Task: Restrict the output to the lines below starting at the one that contains "specialize (H _" and ending at the one that contains "intros [l [Hl", and restate them word for word, both ends included.

======== Information

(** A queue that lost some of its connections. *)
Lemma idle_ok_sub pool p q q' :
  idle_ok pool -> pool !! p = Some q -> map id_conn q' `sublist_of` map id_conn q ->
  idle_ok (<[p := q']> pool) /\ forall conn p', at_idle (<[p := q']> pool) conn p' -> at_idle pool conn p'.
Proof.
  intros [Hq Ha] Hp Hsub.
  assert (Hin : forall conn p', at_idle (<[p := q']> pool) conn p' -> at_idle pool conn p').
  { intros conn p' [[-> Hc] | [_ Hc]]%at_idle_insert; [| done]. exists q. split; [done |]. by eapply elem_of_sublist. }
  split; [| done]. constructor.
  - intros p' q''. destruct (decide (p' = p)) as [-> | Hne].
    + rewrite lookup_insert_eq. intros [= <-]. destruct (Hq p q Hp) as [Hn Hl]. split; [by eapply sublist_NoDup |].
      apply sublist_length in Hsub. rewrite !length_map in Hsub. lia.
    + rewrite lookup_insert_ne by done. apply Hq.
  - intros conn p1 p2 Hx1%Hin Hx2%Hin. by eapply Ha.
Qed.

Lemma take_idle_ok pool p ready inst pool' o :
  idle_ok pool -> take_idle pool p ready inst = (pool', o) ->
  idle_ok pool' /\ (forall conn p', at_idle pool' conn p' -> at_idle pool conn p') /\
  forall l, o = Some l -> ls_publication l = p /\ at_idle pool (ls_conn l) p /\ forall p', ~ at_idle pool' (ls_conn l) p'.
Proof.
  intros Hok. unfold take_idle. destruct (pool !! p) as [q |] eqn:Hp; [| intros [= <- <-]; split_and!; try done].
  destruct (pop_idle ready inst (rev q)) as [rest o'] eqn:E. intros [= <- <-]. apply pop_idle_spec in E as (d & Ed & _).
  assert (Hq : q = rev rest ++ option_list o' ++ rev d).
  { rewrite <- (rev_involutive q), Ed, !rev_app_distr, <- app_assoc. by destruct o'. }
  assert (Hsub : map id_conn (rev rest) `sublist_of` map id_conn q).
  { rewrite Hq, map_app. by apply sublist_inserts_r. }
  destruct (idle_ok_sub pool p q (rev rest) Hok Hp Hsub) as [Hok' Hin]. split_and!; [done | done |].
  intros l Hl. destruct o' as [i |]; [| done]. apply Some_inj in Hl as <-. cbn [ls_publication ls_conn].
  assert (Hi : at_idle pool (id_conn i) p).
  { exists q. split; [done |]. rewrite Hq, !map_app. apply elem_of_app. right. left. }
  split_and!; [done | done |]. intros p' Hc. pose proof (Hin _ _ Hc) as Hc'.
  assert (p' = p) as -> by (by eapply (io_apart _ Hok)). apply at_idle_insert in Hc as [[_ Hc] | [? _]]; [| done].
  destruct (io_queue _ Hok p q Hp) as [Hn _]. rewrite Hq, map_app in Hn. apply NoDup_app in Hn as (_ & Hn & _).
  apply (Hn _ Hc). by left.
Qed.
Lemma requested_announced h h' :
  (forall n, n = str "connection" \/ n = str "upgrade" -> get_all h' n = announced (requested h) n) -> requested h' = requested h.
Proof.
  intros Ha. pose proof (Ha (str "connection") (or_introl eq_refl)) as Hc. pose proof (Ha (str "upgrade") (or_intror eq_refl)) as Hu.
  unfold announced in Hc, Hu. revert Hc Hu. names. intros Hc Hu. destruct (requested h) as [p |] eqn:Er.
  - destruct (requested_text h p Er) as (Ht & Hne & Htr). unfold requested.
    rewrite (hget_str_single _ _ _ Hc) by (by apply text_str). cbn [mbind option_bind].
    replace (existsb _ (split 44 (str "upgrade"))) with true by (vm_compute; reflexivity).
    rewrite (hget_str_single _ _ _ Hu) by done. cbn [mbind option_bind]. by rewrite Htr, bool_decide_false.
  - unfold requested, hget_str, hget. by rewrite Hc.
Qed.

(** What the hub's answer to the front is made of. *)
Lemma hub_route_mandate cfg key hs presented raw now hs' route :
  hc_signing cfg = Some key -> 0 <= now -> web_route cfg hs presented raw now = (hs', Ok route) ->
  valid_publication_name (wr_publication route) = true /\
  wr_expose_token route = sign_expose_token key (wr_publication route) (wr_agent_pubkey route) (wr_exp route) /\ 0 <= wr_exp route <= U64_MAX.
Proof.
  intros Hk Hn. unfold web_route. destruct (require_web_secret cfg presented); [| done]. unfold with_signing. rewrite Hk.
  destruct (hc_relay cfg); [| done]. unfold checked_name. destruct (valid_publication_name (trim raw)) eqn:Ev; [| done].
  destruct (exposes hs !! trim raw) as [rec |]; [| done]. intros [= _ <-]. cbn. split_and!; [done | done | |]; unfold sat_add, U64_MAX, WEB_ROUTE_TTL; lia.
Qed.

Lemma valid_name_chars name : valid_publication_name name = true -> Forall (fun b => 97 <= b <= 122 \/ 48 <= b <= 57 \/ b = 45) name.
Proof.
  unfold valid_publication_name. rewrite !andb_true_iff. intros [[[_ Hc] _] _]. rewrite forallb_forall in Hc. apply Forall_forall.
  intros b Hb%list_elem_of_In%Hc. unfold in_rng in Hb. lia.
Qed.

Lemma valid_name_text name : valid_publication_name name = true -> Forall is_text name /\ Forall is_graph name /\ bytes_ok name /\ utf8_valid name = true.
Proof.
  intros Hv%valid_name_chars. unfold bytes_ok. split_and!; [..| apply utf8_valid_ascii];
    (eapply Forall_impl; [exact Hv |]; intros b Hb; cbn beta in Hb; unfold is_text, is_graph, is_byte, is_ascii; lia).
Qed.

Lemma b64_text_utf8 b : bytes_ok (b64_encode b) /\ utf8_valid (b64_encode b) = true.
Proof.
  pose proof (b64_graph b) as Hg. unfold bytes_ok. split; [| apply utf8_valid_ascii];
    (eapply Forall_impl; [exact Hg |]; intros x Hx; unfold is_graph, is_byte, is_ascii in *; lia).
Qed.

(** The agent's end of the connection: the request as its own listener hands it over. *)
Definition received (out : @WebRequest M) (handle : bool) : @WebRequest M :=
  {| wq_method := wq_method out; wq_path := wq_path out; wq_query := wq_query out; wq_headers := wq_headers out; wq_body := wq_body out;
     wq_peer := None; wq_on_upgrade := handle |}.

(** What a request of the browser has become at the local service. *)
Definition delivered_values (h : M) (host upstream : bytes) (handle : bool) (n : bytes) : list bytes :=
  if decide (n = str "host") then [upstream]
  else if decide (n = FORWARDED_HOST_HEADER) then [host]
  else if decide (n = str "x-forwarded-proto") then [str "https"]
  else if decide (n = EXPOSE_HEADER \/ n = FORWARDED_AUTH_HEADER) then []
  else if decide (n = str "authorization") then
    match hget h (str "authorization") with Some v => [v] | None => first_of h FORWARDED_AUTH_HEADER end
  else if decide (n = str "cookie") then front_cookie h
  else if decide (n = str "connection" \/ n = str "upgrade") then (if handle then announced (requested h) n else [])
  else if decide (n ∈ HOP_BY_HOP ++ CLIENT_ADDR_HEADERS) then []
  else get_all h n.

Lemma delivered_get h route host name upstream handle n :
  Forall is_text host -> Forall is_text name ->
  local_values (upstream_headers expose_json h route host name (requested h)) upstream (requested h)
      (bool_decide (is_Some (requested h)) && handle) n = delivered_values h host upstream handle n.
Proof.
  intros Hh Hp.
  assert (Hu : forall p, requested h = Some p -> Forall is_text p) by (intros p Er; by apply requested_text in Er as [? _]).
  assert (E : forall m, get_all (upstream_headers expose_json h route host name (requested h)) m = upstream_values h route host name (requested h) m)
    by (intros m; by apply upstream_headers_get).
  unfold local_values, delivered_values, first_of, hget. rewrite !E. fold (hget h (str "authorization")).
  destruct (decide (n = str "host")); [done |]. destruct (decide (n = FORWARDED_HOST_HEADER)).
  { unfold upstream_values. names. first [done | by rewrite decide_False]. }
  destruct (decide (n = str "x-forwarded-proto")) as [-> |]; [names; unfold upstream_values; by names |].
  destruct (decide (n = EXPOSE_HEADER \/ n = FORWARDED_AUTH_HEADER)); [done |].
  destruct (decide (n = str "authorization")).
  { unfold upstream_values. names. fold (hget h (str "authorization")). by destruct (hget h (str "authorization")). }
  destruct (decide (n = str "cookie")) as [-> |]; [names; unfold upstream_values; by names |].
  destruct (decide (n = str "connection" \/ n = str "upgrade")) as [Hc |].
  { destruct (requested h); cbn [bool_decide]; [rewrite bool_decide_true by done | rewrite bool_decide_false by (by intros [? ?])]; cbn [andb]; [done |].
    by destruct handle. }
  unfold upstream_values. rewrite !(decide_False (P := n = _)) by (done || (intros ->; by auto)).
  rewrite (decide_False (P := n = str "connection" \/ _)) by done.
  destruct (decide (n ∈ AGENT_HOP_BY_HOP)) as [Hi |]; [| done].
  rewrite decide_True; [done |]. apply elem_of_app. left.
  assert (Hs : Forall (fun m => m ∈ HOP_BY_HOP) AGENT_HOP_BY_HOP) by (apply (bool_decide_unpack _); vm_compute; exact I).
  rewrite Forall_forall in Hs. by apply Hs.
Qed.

================
======== Information

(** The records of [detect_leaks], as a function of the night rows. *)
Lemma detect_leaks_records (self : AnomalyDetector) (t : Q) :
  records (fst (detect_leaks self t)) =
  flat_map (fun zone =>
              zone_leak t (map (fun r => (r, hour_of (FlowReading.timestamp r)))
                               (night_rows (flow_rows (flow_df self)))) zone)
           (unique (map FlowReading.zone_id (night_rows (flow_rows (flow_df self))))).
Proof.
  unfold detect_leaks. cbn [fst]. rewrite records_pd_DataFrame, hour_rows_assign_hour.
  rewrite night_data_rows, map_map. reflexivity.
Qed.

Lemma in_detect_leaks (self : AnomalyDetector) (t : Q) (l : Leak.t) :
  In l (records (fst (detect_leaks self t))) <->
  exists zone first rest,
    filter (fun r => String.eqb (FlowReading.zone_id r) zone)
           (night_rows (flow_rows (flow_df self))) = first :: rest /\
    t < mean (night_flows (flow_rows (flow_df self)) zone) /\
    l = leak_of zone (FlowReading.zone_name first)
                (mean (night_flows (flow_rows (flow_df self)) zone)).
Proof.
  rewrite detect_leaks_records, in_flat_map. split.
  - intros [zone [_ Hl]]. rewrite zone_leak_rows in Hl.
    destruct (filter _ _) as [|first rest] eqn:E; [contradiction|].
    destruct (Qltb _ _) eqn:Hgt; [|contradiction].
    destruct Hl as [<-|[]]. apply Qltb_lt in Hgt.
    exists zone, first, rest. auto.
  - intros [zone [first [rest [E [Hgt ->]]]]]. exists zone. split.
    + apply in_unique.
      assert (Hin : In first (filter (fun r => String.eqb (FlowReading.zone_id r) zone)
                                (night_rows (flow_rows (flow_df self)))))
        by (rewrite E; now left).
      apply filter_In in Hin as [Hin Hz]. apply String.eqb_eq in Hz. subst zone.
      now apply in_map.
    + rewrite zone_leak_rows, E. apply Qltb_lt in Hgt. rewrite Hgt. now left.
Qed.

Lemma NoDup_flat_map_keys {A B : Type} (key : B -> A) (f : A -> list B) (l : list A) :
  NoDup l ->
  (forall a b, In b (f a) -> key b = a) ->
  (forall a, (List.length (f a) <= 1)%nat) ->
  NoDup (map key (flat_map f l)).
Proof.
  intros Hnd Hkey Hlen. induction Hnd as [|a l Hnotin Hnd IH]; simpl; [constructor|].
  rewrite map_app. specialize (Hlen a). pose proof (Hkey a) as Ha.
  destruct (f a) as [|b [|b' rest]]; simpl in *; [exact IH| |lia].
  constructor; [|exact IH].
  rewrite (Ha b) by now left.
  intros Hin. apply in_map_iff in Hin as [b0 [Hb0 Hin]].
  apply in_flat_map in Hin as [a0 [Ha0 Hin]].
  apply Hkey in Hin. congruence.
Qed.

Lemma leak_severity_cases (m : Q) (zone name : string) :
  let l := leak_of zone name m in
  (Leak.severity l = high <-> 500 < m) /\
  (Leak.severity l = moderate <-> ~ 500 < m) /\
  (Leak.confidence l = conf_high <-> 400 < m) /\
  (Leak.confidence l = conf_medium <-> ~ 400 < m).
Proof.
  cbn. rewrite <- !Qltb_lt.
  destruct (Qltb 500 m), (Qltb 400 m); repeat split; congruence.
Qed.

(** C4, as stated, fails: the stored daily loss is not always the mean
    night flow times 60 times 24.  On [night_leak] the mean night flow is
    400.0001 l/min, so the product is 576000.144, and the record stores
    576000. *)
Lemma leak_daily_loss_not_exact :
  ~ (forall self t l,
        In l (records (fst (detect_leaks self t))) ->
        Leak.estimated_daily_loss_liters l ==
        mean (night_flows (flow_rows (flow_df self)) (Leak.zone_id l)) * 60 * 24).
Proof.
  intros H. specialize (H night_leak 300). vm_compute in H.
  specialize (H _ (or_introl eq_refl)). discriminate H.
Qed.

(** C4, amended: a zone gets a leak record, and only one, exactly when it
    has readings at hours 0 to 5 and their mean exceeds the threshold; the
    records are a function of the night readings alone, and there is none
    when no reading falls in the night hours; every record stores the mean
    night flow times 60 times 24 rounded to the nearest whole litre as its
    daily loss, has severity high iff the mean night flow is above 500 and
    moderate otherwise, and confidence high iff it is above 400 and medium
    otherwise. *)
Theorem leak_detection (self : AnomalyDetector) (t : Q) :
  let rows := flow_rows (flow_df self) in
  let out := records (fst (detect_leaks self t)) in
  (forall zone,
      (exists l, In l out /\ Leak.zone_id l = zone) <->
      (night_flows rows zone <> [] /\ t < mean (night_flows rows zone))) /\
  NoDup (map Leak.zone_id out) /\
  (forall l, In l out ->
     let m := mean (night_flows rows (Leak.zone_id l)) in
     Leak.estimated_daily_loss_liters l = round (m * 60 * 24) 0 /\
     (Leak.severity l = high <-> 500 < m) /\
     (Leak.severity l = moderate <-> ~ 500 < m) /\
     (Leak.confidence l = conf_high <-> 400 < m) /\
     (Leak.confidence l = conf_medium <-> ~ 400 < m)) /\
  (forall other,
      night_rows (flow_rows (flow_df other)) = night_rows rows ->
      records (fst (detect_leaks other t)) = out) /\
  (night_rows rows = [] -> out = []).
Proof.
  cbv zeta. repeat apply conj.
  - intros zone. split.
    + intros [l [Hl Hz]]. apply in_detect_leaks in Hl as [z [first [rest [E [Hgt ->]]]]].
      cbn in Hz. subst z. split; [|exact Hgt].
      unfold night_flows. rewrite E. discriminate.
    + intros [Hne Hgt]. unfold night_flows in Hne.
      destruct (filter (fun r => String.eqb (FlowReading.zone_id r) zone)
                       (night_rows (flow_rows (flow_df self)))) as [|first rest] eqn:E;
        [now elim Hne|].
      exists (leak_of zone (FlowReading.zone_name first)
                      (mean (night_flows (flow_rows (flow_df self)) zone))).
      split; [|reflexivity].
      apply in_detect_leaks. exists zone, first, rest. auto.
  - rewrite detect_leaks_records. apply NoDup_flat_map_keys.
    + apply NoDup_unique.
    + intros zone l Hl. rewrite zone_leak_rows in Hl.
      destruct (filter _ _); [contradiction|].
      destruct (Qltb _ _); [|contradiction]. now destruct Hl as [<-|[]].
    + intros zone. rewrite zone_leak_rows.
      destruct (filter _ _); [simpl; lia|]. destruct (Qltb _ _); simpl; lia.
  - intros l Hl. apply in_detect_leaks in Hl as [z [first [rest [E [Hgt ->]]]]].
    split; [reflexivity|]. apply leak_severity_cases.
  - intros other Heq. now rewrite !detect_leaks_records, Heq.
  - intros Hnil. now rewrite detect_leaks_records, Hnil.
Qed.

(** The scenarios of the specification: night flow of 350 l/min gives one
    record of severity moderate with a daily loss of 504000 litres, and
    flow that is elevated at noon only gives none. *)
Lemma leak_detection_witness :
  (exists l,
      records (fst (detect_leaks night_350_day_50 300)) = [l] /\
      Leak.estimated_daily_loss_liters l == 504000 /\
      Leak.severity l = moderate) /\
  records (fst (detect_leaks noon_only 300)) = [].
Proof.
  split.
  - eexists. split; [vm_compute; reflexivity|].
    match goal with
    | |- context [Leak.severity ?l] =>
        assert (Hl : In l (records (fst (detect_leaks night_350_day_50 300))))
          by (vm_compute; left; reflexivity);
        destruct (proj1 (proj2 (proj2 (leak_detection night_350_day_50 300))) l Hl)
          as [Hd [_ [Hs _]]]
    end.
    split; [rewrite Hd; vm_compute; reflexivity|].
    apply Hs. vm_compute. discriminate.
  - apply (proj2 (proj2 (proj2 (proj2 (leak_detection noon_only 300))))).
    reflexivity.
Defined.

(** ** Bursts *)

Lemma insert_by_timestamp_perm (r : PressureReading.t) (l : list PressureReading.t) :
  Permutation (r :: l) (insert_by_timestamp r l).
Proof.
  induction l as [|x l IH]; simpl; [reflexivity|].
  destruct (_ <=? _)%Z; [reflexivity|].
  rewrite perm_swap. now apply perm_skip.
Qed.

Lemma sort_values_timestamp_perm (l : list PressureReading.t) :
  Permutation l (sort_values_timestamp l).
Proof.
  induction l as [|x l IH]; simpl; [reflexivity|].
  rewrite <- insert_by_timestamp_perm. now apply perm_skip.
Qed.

================

Expected answer:
  specialize (H _ (or_introl eq_refl)). discriminate H.
Qed.

(** C4, amended: a zone gets a leak record, and only one, exactly when it
    has readings at hours 0 to 5 and their mean exceeds the threshold; the
    records are a function of the night readings alone, and there is none
    when no reading falls in the night hours; every record stores the mean
    night flow times 60 times 24 rounded to the nearest whole litre as its
    daily loss, has severity high iff the mean night flow is above 500 and
    moderate otherwise, and confidence high iff it is above 400 and medium
    otherwise. *)
Theorem leak_detection (self : AnomalyDetector) (t : Q) :
  let rows := flow_rows (flow_df self) in
  let out := records (fst (detect_leaks self t)) in
  (forall zone,
      (exists l, In l out /\ Leak.zone_id l = zone) <->
      (night_flows rows zone <> [] /\ t < mean (night_flows rows zone))) /\
  NoDup (map Leak.zone_id out) /\
  (forall l, In l out ->
     let m := mean (night_flows rows (Leak.zone_id l)) in
     Leak.estimated_daily_loss_liters l = round (m * 60 * 24) 0 /\
     (Leak.severity l = high <-> 500 < m) /\
     (Leak.severity l = moderate <-> ~ 500 < m) /\
     (Leak.confidence l = conf_high <-> 400 < m) /\
     (Leak.confidence l = conf_medium <-> ~ 400 < m)) /\
  (forall other,
      night_rows (flow_rows (flow_df other)) = night_rows rows ->
      records (fst (detect_leaks other t)) = out) /\
  (night_rows rows = [] -> out = []).
Proof.
  cbv zeta. repeat apply conj.
  - intros zone. split.
    + intros [l [Hl Hz]]. apply in_detect_leaks in Hl as [z [first [rest [E [Hgt ->]]]]].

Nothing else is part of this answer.